(Stored entries)
(** * Tic-tac-toe with a minimax opponent: the game core of [src/main.cpp]

    A shallow embedding of the rule engine ([CheckLine], [CheckWin]), the
    exhaustive search ([MiniMax], [FindBestMove]) and the part of [App] that
    changes the game state ([Reset], [HandlePlayerTurn], [HandleAiTurn]),
    followed by the properties stated about them.

    Conventions.
    - [int] values are integers of [Z]; where the operands of an addition are
      not bounded by a preceding guard the 32-bit two's complement wrap-around
      is written out ([int_add]).
    - [Board] is [std::array<EPiece, boardWidth * boardWidth>]: a list of
      pieces, of length [boardWidth * boardWidth] when well formed
      ([board_wf]).  [board.at(i)] is bounds checked and throws
      [std::out_of_range]; that is the [Raise out_of_range] outcome.
    - Functions taking [const Board&] read the board; [MiniMax] takes
      [Board&] and is a state transformer on the board; the member
      functions of [App] are state transformers on the members.
    - Recursion that the source bounds only by the data is given a [fuel]
      argument; the entry points fix a sufficient amount and the totality
      lemmas show that it is never exhausted.
    - Drawing is not modelled, except for [DrawWinningLine], which reads
      the board; the [float] timers are not modelled either: where a timer
      gates a step, the outcome of the test is an input. *)

From Stdlib Require Import ZArith Lia Bool String.
From stdpp Require Import base list.

Local Open Scope Z_scope.

(** * Part I: the program *)

(** ** Pieces, constants and vectors *)

Module EPiece.
Inductive t : Set := None | Cross | Cricle.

■ Problem statement: Using the records above, set down exactly the lines from the one with "- Functions taking" through the one with "- Recursion that", inclusive, and nothing more.

■ Final answer:
    - Functions taking [const Board&] read the board; [MiniMax] takes
      [Board&] and is a state transformer on the board; the member
      functions of [App] are state transformers on the members.
    - Recursion that the source bounds only by the data is given a [fuel]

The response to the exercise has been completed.